Knowing this, what should women be thinking about when it comes to their financial situation? Where do they start? In my discussions with female clientele, I always like to start the conversation by finding out what is near and dear to their hearts and that is their family. I want to hear about their personal life, if they have kids, a significant other, maybe an ex-spouse, siblings and parents. This drives the conversation because these are the closest people in their lives and helps uncover what keep s them up at night. Then we can move on and talk about their assets, profession, retirement plans, protection planning and estate planning. Often, this part of the process takes time, but believe me, it is time well spent. The more in depth the conversation you have with your financial advisor, the better the financial plan.
What should women expect in terms of a financial plan? The plan should include a cash flow projection -- this means how much money you earn and spend in a month, a net worth statement -- which are your assets minus your liabilities, as well as a projection of your net worth throughout their lifetime. Part of the plan should include a component that addresses your investments and the fees associated with these investments. This should be in line with your tolerance for risk. An important part of the plan should address protection planning such as critical illness, long term care, disability and life insurance. Of course, tax and estate planning is also an important component of your plan. It's important to note that a financial plan is often done in conjunction with a tax and legal advisor.

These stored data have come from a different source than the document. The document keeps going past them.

Lemma join_tables_spec tl tr ml mr lp rp sp jt jl jr :
  length lp = length rp → weq eq tl (rows_of ml) → weq eq tr (rows_of mr) →
  (∀ e, e ∈ tl → extract_join_key (fst (fst e)) (snd (fst e)) lp sp = Ok (jl (fst e))) →
  (∀ e, e ∈ tr → extract_join_key (fst (fst e)) (snd (fst e)) rp sp = Ok (jr (fst e))) →
  let reference := reference_join jt jl jr (map_to_list ml) (map_to_list mr) in
  ∃ c, weq ord_eq c (ones reference) ∧ join_tables tl tr lp rp sp jt =
    Ok (if keeps_left_keys jt then replace_duplicates_with_error c duplicated_left else Ok c).
Proof.
  intros Hlen Htl Htr Hjl Hjr. cbv zeta. unfold join_tables. rewrite Hlen, Nat.eqb_refl. cbn [negb].
  rewrite rows_of_ones in Htl, Htr.
  destruct (with_join_key_pure lp sp jl tl _ Hjl Htl) as (cl & -> & Hcl).
  destruct (with_join_key_pure rp sp jr tr _ Hjr Htr) as (cr & -> & Hcr). cbn [mbind outcome_bind].
  pose proof (joined_matching _ _ _ _ _ _ Hcl Hcr) as Hjoin. pose proof (matched_left _ _ _ _ _ _ Hcl Hcr) as Hml.
  pose proof (matched_right _ _ _ _ _ _ Hcl Hcr) as Hmr. cbv zeta in Hjoin, Hml, Hmr |- *.
  set (joined := join_core _ _ _) in *.
  set (pair := λ x : Key * KeyValues * KeyValues, pair_row jt (fst (fst x)) (snd (fst x)) (snd x)).
  rewrite (map_coll_pure _ pair) by (intros; apply left_right_row_ok). cbn [mbind outcome_bind].
  set (pairs := map (λ e, (pair (fst e), snd e)) joined).
  assert (Hpairs : weq ord_eq pairs (ones (map pair (matching_rows jl jr (map_to_list ml) (map_to_list mr))))).
  { apply weq_eq_ord. unfold pairs. rewrite <- map_ones. by apply (weq_map eq eq pair _ _ ltac:(by intros ?? ->)). }
  destruct (map_outer (left_outer_row jt) _ jl jr _ _ _ _ (left_outer_row_ok jt) (left_row_proper jt) Hcl Hml
    (NoDup_fst_map_to_list ml)) as (lo & Elo & Hlo).
  destruct (map_outer right_outer_row _ jr jl _ _ _ _ right_outer_row_ok right_row_proper Hcr Hmr
    (NoDup_fst_map_to_list mr)) as (ro & Ero & Hro).
  exists (pairs ++ (if has_left_outer jt then lo else []) ++ (if has_right_outer jt then ro else [])). split.
  - unfold reference_join, ones. rewrite !map_app. apply weq_app; [exact Hpairs|]. apply weq_app.
    + by destruct (has_left_outer jt).
    + by destruct (has_right_outer jt).
  - f_equal. destruct (has_left_outer jt), (has_right_outer jt); rewrite ?Elo, ?Ero; cbn [mbind outcome_bind];
      rewrite ?Ero; cbn [mbind outcome_bind]; rewrite ?app_nil_r, ?app_nil_l, <- ?app_assoc; done.
Qed.
End join.

(** ** The operators *)

Section claims.
Context `{XxHash, Python, SerdeJson, Chrono, ErrorMode}.
(* ===== verification/FilesProps.v ===== *)
(** The file system reader: what it has sent downstream are the entries of the files it
    knows, whatever happens to the directory; a restart continues where the recorded
    offset points. *)
From Stdlib Require Import ZArith Lia Bool Ascii.
From stdpp Require Import base list strings gmap sets.
From S2P Require Import Prelude Effects Order Text Data Externals Instances Value Weights Timestamp Snapshot Connector DataFormat.
From S2P Require Import Table TableProps Files.
Open Scope Z_scope.

(** ** Inversion of computations with effects *)

Ltac eff_step :=
  match goal with
  | H : mbind _ _ _ = (Ok _, _) |- _ =>
      let a := fresh "a" in let s1 := fresh "st" in let H1 := fresh "Hm" in
      apply bind_eff_ok in H as (a & s1 & H1 & H)
  | H : lift _ _ = (Ok _, _) |- _ => apply lift_ok in H as [H ->]
  | H : gets _ _ = (Ok _, _) |- _ => injection H as <- <-
  | H : this _ = (Ok _, _) |- _ => injection H as <- <-
  | H : world _ = (Ok _, _) |- _ => injection H as <- <-
  | H : set_scanner _ _ = (Ok _, _) |- _ => injection H as <- <-
  | H : set_reader _ _ = (Ok _, _) |- _ => injection H as <- <-
  | H : modify _ _ = (Ok _, _) |- _ => injection H as <- <-
  | H : mret _ _ = (Ok _, _) |- _ => injection H as <- <-
  end.
(** Runs the first step of a computation. *)
Ltac eff_run := erewrite bind_eff by (reflexivity || eassumption); cbn [fst snd].
Ltac eff_inv := repeat (eff_step; cbn beta iota zeta in *); cbn [fst snd] in *.

(** ** Lines *)

Fixpoint lines (bs : list Z) : list (list Z) :=
  match bs with
  | [] => []
  | b :: bs =>
      if b =? 10 then [b] :: lines bs
      else match lines bs with [] => [[b]] | l :: ls => (b :: l) :: ls end
  end.
Definition entries (m : ReadMethod) (contents : list Z) : list (list Z) := match m with ByLine => lines contents | Full => [contents] end.
(* ===== verification/Readers.v ===== *)
(** The connectors of Kafka, Python, S3 and Sqlite (KafkaReader, PythonReader,
    S3Scanner, S3CsvReader, S3GenericReader and SqliteReader of
    src/connectors/data_storage.rs).

    The services are parameters: a Kafka consumer and a Python subject are states with
    the calls the readers make, a bucket and a database are what they answer at the
    time of a call, and may be others at the next one.  As in [Files], a [read] is one
    turn of the loop of the source's [read], and gives [None] where the source goes on
    with the loop (after it slept, or at once for Kafka). *)
From Stdlib Require Import ZArith Lia Bool Ascii.
From stdpp Require Import base list strings gmap.
From S2P Require Import Prelude Effects Order Float Text Data Externals Value Timestamp Snapshot Connector DataFormat Files.
Open Scope Z_scope.

(** [ReadError]; the errors of a library are not told apart, but for their origin. *)
Inductive StorageError :=
| SeIo
| SeKafka
| SeCsv
| SeS3 (command : S3CommandName)
| SeSqlite
| SePy
| SeNoObjectsToRead.
Abbreviation Result := (ReadResult ReaderContext SourceMetadata).
(** [Reader::max_allowed_consecutive_errors]: of the trait, and of [KafkaReader]. *)
Definition max_allowed_consecutive_errors (kafka : bool) : nat := if kafka then 32 else 0.

(** ** Kafka *)

Record KafkaMessage := mk_KafkaMessage {
  km_key : option (list Z);
  km_payload : option (list Z);
  km_topic : string;
  km_partition : Z;
  km_offset : Z
}.
(** [BaseConsumer]. *)
Class KafkaConsumer (C : Type) := {
  consumer_poll : C → outcome unit KafkaMessage * C;
  consumer_seek : C → string → Z → Z → outcome unit unit * C
}.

Women control a significant portion of Canada's wealth and this keeps growing. They want to work with an advisor who they can trust and feel a connection to. It is key for both affluent women and advisors to be proactive when it comes to working together to come up with an effective financial plan that covers their life, wealth and health needs. The first step though, is to seek the advice of a financial advisor. Growing your wealth and protecting your wealth is an important commitment and experts can help make this easier for you.